With Basia, I’ve started to take her to the bathroom before I change her diaper, sometimes after breastfeeding and sometimes when I have to go myself. In the beginning it’s difficult to do this every time but I just do my best and provide her with as many “potty opportunities,” as I can. Encouraging my spouse Adam to do the same. We usually try for 2-3 minutes and if nothing comes out then we package her back up and try again later! However more often than not Basia will make go pee/poo.
Listen and Watch
Another thing is to spend some time watching your little one. It won’t take long when you’ll be able to tell when they need to go pee/poo. Maybe it’s a face they make or how they wiggle. When you start to notice these physical cues start taking them to the toilet and giving them a minute or two to try and go.
I spoke of visual cues when dealing with behavioral conditioning, but since Basia is just a two week old infant, her visual range hasn’t quite developed yet so I rely on developing her auditory cues.
Whenever we go to the bathroom I start by making “hmmm” sounds for pooping and “pshshshsh” for peeing and I insert a little “go pee/poo,” intermittently. (That’s the sound cue we use to toilet train our cat, Dragon) Follow @HowToTrainMyDragon on instagram to see my cat use the potty!

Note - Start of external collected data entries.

(** [request[property]] *)
Definition get (request : t) (property : jsstring) : PropertyValue :=
  if decide (property = js "headers") then PropertyObject (headers request)
  else if decide (property = js "query") then
    from_option PropertyObject PropertyUndefined (query request)
  else if decide (property = js "body") then
    from_option PropertyObject PropertyUndefined (body request)
  else if decide (property = js "cookies") then
    from_option PropertyObject PropertyUndefined (cookies request)
  else
    match decorations request !! property with
    | Some (DecoratedApiKeyData data) => PropertyObject (AttachedData data)
    | Some (DecoratedScopes scopes) => PropertyScopes scopes
    | None => PropertyUndefined
    end.

(** [request[property] = apiKeyData] *)
Definition set (property : jsstring) (data : ApiKeyData.t) (request : t) : t :=
  if decide (property = js "headers") then
    {| headers := AttachedData data; query := query request; body := body request;
       cookies := cookies request; decorations := decorations request |}
  else if decide (property = js "query") then
    {| headers := headers request; query := Some (AttachedData data);
       body := body request; cookies := cookies request;
       decorations := decorations request |}
  else if decide (property = js "body") then
    {| headers := headers request; query := query request;
       body := Some (AttachedData data); cookies := cookies request;
       decorations := decorations request |}
  else if decide (property = js "cookies") then
    {| headers := headers request; query := query request; body := body request;
       cookies := Some (AttachedData data); decorations := decorations request |}
  else
    {| headers := headers request; query := query request; body := body request;
       cookies := cookies request;
       decorations := <[property := DecoratedApiKeyData data]> (decorations request) |}.

(** [request.apiKeyScopes = scopes] *)
Definition setApiKeyScopes (scopes : list jsstring) (request : t) : t :=
  {| headers := headers request; query := query request; body := body request;
     cookies := cookies request;
     decorations := <[js "apiKeyScopes" := DecoratedScopes scopes]> (decorations request) |}.
End FastifyRequest.

(** ** Callbacks

    The validator, the hook and the error handler are supplied by the
    application. A call to one of them either returns or throws; what it
    throws is any value, an [ApiKeyError] included; the platform throws a
    [TypeError] where the code calls a method a value does not have. The
    callbacks are modelled by that outcome, as functions of their
    arguments: a callback that itself assigns to the request lies outside
    this model, and so does the reply object, which only the error handler
    uses. *)

Inductive Thrown :=
| ThrownApiKeyError (error : ApiKeyError)
| ThrownTypeError
| ThrownValue (v : JsValue).

Inductive Completion (A : Type) :=
| Normal (a : A)
| Throw (t : Thrown).
Arguments Normal {A} a.
Arguments Throw {A} t.

Definition ApiKeyValidator :=
  jsstring -> FastifyRequest.t -> Completion ApiKeyValidationResult.t.
Definition ApiKeyErrorHandler :=
  ApiKeyError -> FastifyRequest.t -> Completion unit.
Definition ApiKeyHook :=
  jsstring -> ApiKeyValidationResult.t -> FastifyRequest.t -> Completion unit.

Module FastifyApiKeyOptions.
Record t := {
  sources : option (list ApiKeySource.t);
  validate : ApiKeyValidator;
  errorHandler : option ApiKeyErrorHandler;
  decoratorName : option jsstring;
  allowAnonymous : option bool;
  onValidation : option ApiKeyHook;
  timingSafe : option bool
}.
End FastifyApiKeyOptions.

(** ** The guard's effects

    A guard reads and writes its request and calls the application's
    callbacks in sequence; it ends by returning or by throwing. The state
    threaded through it is the request and the list of callback calls made
    so far, oldest first. *)

Inductive Call :=
| CallValidate (key : jsstring)
| CallOnValidation (key : jsstring) (result : ApiKeyValidationResult.t)
| CallErrorHandler (error : ApiKeyError).

Record GuardState := {
  st_request : FastifyRequest.t;
  st_calls : list Call
}.

Definition Guard (A : Type) : Type := GuardState -> Completion A * GuardState.

Definition ret {A} (a : A) : Guard A := fun st => (Normal a, st).

Definition throw {A} (t : Thrown) : Guard A := fun st => (Throw t, st).

Definition bind {A B} (m : Guard A) (k : A -> Guard B) : Guard B :=
  fun st =>
    match m st with
    | (Normal a, st') => k a st'
    | (Throw t, st') => (Throw t, st')
    end.

Notation "'let*' x ':=' m 'in' k" := (bind m (fun x => k))
  (at level 10, x name, m at level 100, k at level 200).
Notation "m ';;' k" := (bind m (fun _ => k))
  (at level 100, k at level 200, right associativity).

Definition getRequest : Guard FastifyRequest.t :=
  fun st => (Normal (st_request st), st).

(** A call of the code's own: what it returns or throws, nothing else. *)
Definition call {A} (outcome : Completion A) : Guard A :=
  fun st => (outcome, st).

Definition setProperty (property : jsstring) (data : ApiKeyData.t) : Guard unit :=
  fun st => (Normal tt,
             {| st_request := FastifyRequest.set property data (st_request st);
                st_calls := st_calls st |}).

Definition setApiKeyScopes (scopes : list jsstring) : Guard unit :=
  fun st => (Normal tt,
             {| st_request := FastifyRequest.setApiKeyScopes scopes (st_request st);
                st_calls := st_calls st |}).

(** [await callback(...)]: the call is recorded, then its outcome is the
    outcome of the [await]. *)
Definition await {A} (call : Call) (outcome : FastifyRequest.t -> Completion A) : Guard A :=
  fun st =>
    (outcome (st_request st),
     {| st_request := st_request st; st_calls := st_calls st ++ [call] |}).

(** ** The server instance

    What [decorateRequest] and [decorate] keep of an instance: the names
    already declared. Declaring a name twice throws
    FST_ERR_DEC_ALREADY_PRESENT ([None]). *)

Module FastifyInstance.
Record t := {
  requestDecorators : gset jsstring;
  instanceDecorators : gset jsstring
}.

Definition decorateRequest (name : jsstring) (fastify : t) : option t :=
  if decide (name ∈ requestDecorators fastify) then None
  else Some {| requestDecorators := {[name]} ∪ requestDecorators fastify;
               instanceDecorators := instanceDecorators fastify |}.

Definition decorate (name : jsstring) (fastify : t) : option t :=
  if decide (name ∈ instanceDecorators fastify) then None
  else Some {| requestDecorators := requestDecorators fastify;
               instanceDecorators := {[name]} ∪ instanceDecorators fastify |}.
End FastifyInstance.

(** ** extractors.ts and plugin.ts

    [String.prototype.toLowerCase] is the platform's; nothing below
    depends on what it computes. *)

Section Plugin.

Variable toLowerCase : jsstring -> jsstring.

(** The [switch] of [extractFromSource]: the value read from the place
    the source describes. Only query and body check that it is a string. *)
Definition sourceValue (request : FastifyRequest.t) (source : ApiKeySource.t) : JsValue :=
  match ApiKeySource.type source with
  | Header =>
      let headerValue :=
        getProperty (FastifyRequest.headers request)
          (toLowerCase (ApiKeySource.name source)) in
      match headerValue with
      | JsArray items => default JsUndefined (head items)
      | _ => headerValue
      end
  | Query =>
      match FastifyRequest.query request with
      | Some query =>
          if typeof_string (getProperty query (ApiKeySource.name source))
          then getProperty query (ApiKeySource.name source)
          else JsUndefined
      | None => JsUndefined
      end
  | Body =>
      match FastifyRequest.body request with
      | Some body =>
          if typeof_string (getProperty body (ApiKeySource.name source))
          then getProperty body (ApiKeySource.name source)
          else JsUndefined
      | None => JsUndefined
      end
  | Cookie =>
      match FastifyRequest.cookies request with
      | Some cookies => getProperty cookies (ApiKeySource.name source)
      | None => JsUndefined
      end
  end.

(** [Normal None] is [null]; [Normal (Some [])] is the empty string, which
    a value made of whitespace only is trimmed to. A truthy value that is
    not a string has neither [startsWith] nor [trim]: calling the one or
    the other throws a [TypeError]. *)
Definition extractFromSource (request : FastifyRequest.t) (source : ApiKeySource.t)
    : Completion (option jsstring) :=
  let value := sourceValue request source in
  if negb (toBoolean value) then Normal None
  else
    match value with
    | JsString value =>
        (* Remove prefix if specified *)
        match ApiKeySource.prefix source with
        | Some prefix =>
            if truthy prefix && startsWith value prefix
            then Normal (Some (trim (slice value (length prefix))))
            else Normal (Some (trim value))
        | None => Normal (Some (trim value))
        end
    | _ => Throw ThrownTypeError
    end.

Fixpoint extractApiKey (request : FastifyRequest.t) (sources : list ApiKeySource.t)
    : Completion (option jsstring) :=
  match sources with
  | [] => Normal None
  | source :: rest =>
      match extractFromSource request source with
      | Normal (Some key) =>
          if truthy key then Normal (Some key) else extractApiKey request rest
      | Normal None => extractApiKey request rest
      | Throw t => Throw t
      end
  end.

Definition DEFAULT_SOURCES : list ApiKeySource.t :=
  [ {| ApiKeySource.type := Header; ApiKeySource.name := js "X-API-Key";
       ApiKeySource.prefix := None |} ].

Section Registered.

Variable options : FastifyApiKeyOptions.t.

(** The destructured options, with their defaults. *)
Definition sources := default DEFAULT_SOURCES (FastifyApiKeyOptions.sources options).
Definition validate := FastifyApiKeyOptions.validate options.
Definition errorHandler := FastifyApiKeyOptions.errorHandler options.
Definition decoratorName := default (js "apiKey") (FastifyApiKeyOptions.decoratorName options).
Definition allowAnonymous := default false (FastifyApiKeyOptions.allowAnonymous options).
Definition onValidation := FastifyApiKeyOptions.onValidation options.
Definition timingSafe := default true (FastifyApiKeyOptions.timingSafe options).
Lemma starts_word_rstrip (s : string) : starts_word (rstrip s) = starts_word s.
Proof.
  destruct s as [|c s]; [reflexivity|]. cbn [rstrip].
  destruct (isspace c && is_empty (rstrip s)) eqn:E; [|reflexivity].
  apply andb_prop in E as [E _]. cbn [starts_word].
  now rewrite (isspace_not_word c E).
Qed.

Lemma has_single_rstrip (prev_word : bool) (s : string) :
  has_single_from prev_word s = false ->
  has_single_from prev_word (rstrip s) = false.
Proof.
  revert prev_word. induction s as [|c s IH]; intros prev_word; [trivial|].
  cbn [rstrip has_single_from]. intros H.
  apply orb_false_iff in H as [H1 H2].
  destruct (isspace c && is_empty (rstrip s)); [reflexivity|].
  cbn [has_single_from]. rewrite starts_word_rstrip, H1. cbn [orb].
  now apply IH.
Qed.

Lemma has_digit_sub_digits (s : string) : has_digit (sub_digits s) = false.
Proof.
  induction s as [|c s IH]; [reflexivity|].
  cbn [sub_digits]. destruct (isdecimal c) eqn:E; [exact IH|].
  cbn [has_digit]. now rewrite E, IH.
Qed.

Lemma has_digit_sub_single_from (prev_word : bool) (s : string) :
  has_digit s = false -> has_digit (sub_single_from prev_word s) = false.
Proof.
  revert prev_word. induction s as [|c s IH]; intros prev_word; [trivial|].
  cbn [has_digit sub_single_from]. intros H.
  apply orb_false_iff in H as [H1 H2].
  destruct (isword c && negb prev_word && negb (starts_word s));
    [now apply IH|].
  cbn [has_digit]. rewrite H1. now apply IH.
Qed.

Lemma has_digit_lstrip (s : string) :
  has_digit s = false -> has_digit (lstrip s) = false.
Proof.
  induction s as [|c s IH]; [trivial|].
  cbn [lstrip]. destruct (isspace c); [|trivial].
  cbn [has_digit]. intros H. apply orb_false_iff in H as [_ H]. now apply IH.
Qed.

Lemma has_digit_rstrip (s : string) :
  has_digit s = false -> has_digit (rstrip s) = false.
Proof.
  induction s as [|c s IH]; [trivial|].
  cbn [rstrip has_digit]. intros H. apply orb_false_iff in H as [H1 H2].
  destruct (isspace c && is_empty (rstrip s)); [reflexivity|].
  cbn [has_digit]. rewrite H1. now apply IH.
Qed.

Lemma length_sub_digits (s : string) :
  String.length (sub_digits s) <= String.length s.
Proof.
  induction s as [|c s IH]; [reflexivity|].
  cbn [sub_digits]. destruct (isdecimal c); cbn [String.length]; lia.
Qed.

Lemma length_sub_single_from (prev_word : bool) (s : string) :
  String.length (sub_single_from prev_word s) <= String.length s.
Proof.
  revert prev_word. induction s as [|c s IH]; intros prev_word; [reflexivity|].
  cbn [sub_single_from].
  pose proof (IH (isword c)).
  destruct (isword c && negb prev_word && negb (starts_word s));
    cbn [String.length]; lia.
Qed.

(** X14: the text [clean_text] returns has no decimal digit, no
    one-character word (a word character with no word character next to
    it) and no whitespace at either end, and it is no longer than the
    input. *)
Theorem clean_text_properties (text : string) :
  has_digit (clean_text text) = false
  /\ has_single (clean_text text) = false
  /\ strip (clean_text text) = clean_text text
  /\ String.length (clean_text text) <= String.length text.
Proof.
  unfold clean_text. set (n := normalized_text (preprocess text)).
  split; [|split; [|split]].
  - unfold strip. apply has_digit_rstrip, has_digit_lstrip.
    apply has_digit_sub_single_from, has_digit_sub_digits.
  - unfold has_single, strip. apply has_single_rstrip.
    rewrite has_single_lstrip. apply has_single_sub_single_from.
  - apply strip_idempotent.
  - pose proof (length_strip (sub_single (sub_digits n))).
    pose proof (length_sub_single_from false (sub_digits n)).
    pose proof (length_sub_digits n).
    pose proof (length_normalized_text text) as Hlen.
    fold n in Hlen. unfold sub_single in *. lia.
Qed.

End PreprocessorOutput.

Section AnalyzerOutput.
Import PyStr PyNum SpecWords Shapes ContextAnalyzer.








End AnalyzerOutput.

Section ContextWeight.
Import PyNum ContextAnalyzer.
Local Open Scope Q_scope.

(** X16: [get_context_weight] returns 1.1 for the complexity "medium", 1.2
    for "high" and 1.0 in every other case: for "low", for a complexity it
    does not know and for a dict without the key; so the weight is always
    between 1 and 1.2. *)
Theorem context_weight_values (context_info : gmap string string) :
  (context_info !! "complexity" = None ->
   get_context_weight context_info = 1.0)
  /\ (forall v, context_info !! "complexity" = Some v ->
                get_context_weight context_info
                = if String.eqb v "medium" then 1.1
                  else if String.eqb v "high" then 1.2 else 1.0)
  /\ 1 <= get_context_weight context_info <= 1.2.
Proof.
  assert (Hv : forall v : string,
             default 1.0 (complexity_weights !! v)
             = if String.eqb v "medium" then 1.1
               else if String.eqb v "high" then 1.2 else 1.0).
  { intros v. unfold complexity_weights.
    destruct (String.eqb v "medium") eqn:Em.
    { apply String.eqb_eq in Em. subst v. reflexivity. }
    destruct (String.eqb v "high") eqn:Eh.
    { apply String.eqb_eq in Eh. subst v. reflexivity. }
    apply String.eqb_neq in Em, Eh.
    destruct (String.eqb v "low") eqn:El.
    { apply String.eqb_eq in El. subst v. reflexivity. }
    apply String.eqb_neq in El.
    rewrite lookup_insert_ne by congruence.
    rewrite lookup_insert_ne by congruence.
    rewrite lookup_singleton_ne by congruence. reflexivity. }
  unfold get_context_weight.
  destruct (context_info !! "complexity") as [v|] eqn:E; cbn [default].
  - split; [discriminate|]. split.
    + intros v' Hv'. injection Hv' as <-. apply Hv.
    + rewrite Hv. unfold id. destruct (String.eqb v "medium"); [lra|].
      destruct (String.eqb v "high"); lra.
  - split; [reflexivity|]. split; [discriminate|].
    change (default 1.0 (complexity_weights !! "low")) with 1.0. lra.
Qed.

Lemma context_weight_values_witness :
  get_context_weight {[ "complexity" := complexity_name medium ]} = 1.1
  /\ get_context_weight ∅ = 1.0.
Proof.
  split.
  - apply (proj1 (proj2 (context_weight_values
                           {[ "complexity" := complexity_name medium ]}))
             "medium").
    reflexivity.
  - apply (proj1 (context_weight_values ∅)). reflexivity.
Defined.

End ContextWeight.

When Basia starts to go pee I emphasize the “pshshshsh” louder and more clearly and commend her with a “good girl!” And the same with if she poops but with “hmmmm.
How To Hold Them
I’ve tried various ways of supporting Basia while she potty’s and since she’s still really little and needs head support I make sure her head is leaned against my chest and she’s slightly tilted back. I find encircling my fingers around her thighs and using my plans and thumbs to support her back work the best.
Depending on what I’m doing I’ll either squat on the bathroom floor, sit on the toilet with her between my legs facing the back or sometimes facing the front. I find sitting on the toilet with her is the easiest and best ergonomically.
When To Start?
Honestly whenever you feel you’re ready to commit to trying. Some people start at 1year some at birth. Go at your own pace but be consistent. If you only want to do it once a day then make sure you did it once a day. If you want to take your little one to the toilet between every feeding, diaper change and fart then make sure you don’t skip a whole bunch of days and go hard at it again. I make it a goal to take her 3x a day and I find that’s reasonable for us.
Whatever you decide, it starts with taking that first step and just trying… let me know how it goes! And follow us on Instagram @Melba_seto for current updates and Facebook http://www.MelbasToast.com!
Imagine the possibilities of being diaper free?! And being able to communicate and read your child. Being able to be sensitive enough to your child’s needs in something as basic as peeing and pooping… leads to being able to better read them when they are sad, happy, angry, and frustrated and thus being better equipped to address their emotions. I mean if I can toilet train a cat then I’m sure I can toilet train a baby or at least give it a good go.